→ Required work
Only the lines from the start of the entries through the line with "(** The router" are wanted; please output them exactly.

[Dataset entries]
____

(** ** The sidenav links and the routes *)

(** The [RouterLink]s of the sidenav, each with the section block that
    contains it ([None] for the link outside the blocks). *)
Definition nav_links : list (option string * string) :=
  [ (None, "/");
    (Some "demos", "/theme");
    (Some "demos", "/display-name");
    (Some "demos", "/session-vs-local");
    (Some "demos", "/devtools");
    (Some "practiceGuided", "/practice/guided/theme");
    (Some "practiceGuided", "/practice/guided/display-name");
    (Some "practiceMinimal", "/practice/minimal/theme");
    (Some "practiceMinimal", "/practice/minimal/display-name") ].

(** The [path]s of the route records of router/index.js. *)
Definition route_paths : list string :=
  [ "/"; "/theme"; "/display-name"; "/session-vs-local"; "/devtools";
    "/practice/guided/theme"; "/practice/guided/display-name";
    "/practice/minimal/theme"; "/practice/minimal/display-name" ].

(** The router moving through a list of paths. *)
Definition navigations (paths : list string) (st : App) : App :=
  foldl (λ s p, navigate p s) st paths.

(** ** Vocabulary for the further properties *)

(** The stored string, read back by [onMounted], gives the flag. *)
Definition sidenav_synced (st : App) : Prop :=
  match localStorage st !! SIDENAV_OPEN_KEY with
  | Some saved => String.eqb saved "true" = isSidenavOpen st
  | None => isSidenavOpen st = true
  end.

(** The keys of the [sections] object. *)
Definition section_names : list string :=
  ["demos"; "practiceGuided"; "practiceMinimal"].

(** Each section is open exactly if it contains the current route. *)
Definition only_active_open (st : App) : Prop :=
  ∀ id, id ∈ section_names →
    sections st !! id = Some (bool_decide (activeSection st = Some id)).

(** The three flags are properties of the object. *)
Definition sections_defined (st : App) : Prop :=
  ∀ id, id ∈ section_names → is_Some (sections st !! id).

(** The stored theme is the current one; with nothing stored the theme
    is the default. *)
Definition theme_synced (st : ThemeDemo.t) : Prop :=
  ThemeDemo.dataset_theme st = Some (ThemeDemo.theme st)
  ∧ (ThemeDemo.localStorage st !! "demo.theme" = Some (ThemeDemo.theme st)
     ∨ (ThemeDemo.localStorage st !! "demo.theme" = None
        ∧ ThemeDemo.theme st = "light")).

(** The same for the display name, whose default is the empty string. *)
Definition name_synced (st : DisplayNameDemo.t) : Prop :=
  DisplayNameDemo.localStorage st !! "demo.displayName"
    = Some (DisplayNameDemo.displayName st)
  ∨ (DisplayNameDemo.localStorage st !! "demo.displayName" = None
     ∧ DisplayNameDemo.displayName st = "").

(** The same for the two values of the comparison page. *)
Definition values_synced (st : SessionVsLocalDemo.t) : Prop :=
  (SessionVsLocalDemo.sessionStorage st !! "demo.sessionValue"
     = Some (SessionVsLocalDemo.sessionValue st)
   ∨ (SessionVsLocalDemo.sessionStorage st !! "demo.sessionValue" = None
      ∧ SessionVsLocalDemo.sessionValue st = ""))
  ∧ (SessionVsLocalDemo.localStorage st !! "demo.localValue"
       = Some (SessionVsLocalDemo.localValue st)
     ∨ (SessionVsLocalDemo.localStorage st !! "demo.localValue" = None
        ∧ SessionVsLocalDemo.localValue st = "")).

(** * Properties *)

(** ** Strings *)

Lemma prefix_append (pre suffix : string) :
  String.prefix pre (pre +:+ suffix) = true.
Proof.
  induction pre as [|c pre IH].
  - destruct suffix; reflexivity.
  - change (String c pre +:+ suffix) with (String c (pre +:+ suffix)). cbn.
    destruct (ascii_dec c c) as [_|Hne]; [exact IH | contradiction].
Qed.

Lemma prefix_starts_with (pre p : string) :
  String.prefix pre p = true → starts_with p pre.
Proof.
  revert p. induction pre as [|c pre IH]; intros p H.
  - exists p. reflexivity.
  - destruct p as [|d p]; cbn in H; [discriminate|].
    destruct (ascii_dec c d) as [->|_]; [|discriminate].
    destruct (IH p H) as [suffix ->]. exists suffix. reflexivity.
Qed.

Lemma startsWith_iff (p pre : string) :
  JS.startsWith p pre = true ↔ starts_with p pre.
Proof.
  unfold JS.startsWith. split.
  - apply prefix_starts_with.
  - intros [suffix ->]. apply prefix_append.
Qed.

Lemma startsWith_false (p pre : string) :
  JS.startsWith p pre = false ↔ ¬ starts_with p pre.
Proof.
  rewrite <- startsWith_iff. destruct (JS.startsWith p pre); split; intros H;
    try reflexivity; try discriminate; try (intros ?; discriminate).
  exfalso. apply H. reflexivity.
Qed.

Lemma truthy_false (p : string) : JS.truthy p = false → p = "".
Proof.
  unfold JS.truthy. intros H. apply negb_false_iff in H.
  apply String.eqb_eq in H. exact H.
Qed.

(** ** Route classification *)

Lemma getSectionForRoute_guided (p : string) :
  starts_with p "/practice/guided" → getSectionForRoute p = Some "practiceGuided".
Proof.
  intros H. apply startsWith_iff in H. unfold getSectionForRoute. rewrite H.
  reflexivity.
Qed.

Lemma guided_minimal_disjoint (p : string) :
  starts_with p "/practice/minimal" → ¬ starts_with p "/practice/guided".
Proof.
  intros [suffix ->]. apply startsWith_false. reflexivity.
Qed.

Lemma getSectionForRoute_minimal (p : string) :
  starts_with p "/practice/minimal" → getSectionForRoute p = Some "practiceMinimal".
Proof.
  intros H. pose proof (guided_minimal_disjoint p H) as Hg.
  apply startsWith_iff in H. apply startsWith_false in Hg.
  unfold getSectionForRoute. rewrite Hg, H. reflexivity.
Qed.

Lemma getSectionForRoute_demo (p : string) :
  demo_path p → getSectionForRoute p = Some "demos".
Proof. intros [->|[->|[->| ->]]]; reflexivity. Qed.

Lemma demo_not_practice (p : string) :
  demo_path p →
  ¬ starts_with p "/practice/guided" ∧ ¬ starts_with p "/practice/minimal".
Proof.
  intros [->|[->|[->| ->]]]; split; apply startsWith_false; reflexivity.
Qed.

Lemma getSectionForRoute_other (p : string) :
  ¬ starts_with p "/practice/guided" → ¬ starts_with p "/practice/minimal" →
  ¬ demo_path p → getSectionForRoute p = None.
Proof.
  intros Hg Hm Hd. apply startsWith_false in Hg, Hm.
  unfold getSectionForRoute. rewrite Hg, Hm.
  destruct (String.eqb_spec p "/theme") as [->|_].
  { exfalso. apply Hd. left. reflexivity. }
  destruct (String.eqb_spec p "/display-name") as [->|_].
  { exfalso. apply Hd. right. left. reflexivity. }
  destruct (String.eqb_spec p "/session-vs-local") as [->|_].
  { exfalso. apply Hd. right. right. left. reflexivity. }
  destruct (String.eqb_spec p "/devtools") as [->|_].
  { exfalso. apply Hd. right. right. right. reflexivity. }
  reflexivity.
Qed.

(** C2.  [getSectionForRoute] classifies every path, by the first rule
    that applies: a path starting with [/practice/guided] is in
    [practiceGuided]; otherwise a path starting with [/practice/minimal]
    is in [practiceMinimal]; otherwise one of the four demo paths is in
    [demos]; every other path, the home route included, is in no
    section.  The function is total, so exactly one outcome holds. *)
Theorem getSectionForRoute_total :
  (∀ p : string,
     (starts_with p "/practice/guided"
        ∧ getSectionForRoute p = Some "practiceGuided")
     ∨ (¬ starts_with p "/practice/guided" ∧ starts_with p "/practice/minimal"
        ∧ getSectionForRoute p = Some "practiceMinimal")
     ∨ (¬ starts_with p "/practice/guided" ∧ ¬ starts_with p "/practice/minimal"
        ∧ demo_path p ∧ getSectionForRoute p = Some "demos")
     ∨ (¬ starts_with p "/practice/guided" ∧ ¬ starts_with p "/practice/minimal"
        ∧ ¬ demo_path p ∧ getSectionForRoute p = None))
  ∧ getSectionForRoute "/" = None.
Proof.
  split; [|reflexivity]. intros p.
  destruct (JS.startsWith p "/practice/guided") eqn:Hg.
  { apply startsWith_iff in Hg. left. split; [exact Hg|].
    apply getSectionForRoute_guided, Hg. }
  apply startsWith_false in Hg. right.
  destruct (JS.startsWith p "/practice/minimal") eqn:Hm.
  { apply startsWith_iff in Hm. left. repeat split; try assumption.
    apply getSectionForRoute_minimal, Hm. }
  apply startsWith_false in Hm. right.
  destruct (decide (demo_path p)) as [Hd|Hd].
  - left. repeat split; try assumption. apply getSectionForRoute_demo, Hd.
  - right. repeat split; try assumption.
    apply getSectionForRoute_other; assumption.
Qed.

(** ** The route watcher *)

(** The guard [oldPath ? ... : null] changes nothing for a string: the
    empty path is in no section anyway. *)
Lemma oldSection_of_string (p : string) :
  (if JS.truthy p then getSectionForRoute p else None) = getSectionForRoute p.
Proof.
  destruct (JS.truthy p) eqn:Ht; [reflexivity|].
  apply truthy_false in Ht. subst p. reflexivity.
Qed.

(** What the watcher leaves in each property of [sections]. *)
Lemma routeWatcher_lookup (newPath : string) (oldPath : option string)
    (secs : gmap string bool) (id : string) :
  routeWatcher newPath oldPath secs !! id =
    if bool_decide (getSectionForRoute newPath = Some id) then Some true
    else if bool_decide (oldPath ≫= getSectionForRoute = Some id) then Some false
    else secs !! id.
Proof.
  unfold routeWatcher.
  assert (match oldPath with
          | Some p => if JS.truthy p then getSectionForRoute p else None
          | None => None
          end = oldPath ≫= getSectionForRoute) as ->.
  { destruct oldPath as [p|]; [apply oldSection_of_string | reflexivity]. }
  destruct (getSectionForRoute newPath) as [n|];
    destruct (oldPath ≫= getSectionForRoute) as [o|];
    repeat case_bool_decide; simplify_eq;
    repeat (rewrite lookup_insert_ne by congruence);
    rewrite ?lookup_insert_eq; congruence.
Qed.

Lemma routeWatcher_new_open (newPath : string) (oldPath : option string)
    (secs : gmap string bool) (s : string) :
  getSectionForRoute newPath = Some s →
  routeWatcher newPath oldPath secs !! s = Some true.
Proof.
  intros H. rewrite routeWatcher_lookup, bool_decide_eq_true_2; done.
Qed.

____

→ Solution for this task
(** ** The sidenav links and the routes *)

(** The [RouterLink]s of the sidenav, each with the section block that
    contains it ([None] for the link outside the blocks). *)
Definition nav_links : list (option string * string) :=
  [ (None, "/");
    (Some "demos", "/theme");
    (Some "demos", "/display-name");
    (Some "demos", "/session-vs-local");
    (Some "demos", "/devtools");
    (Some "practiceGuided", "/practice/guided/theme");
    (Some "practiceGuided", "/practice/guided/display-name");
    (Some "practiceMinimal", "/practice/minimal/theme");
    (Some "practiceMinimal", "/practice/minimal/display-name") ].

(** The [path]s of the route records of router/index.js. *)
Definition route_paths : list string :=
  [ "/"; "/theme"; "/display-name"; "/session-vs-local"; "/devtools";
    "/practice/guided/theme"; "/practice/guided/display-name";
    "/practice/minimal/theme"; "/practice/minimal/display-name" ].

(** The router moving through a list of paths. *)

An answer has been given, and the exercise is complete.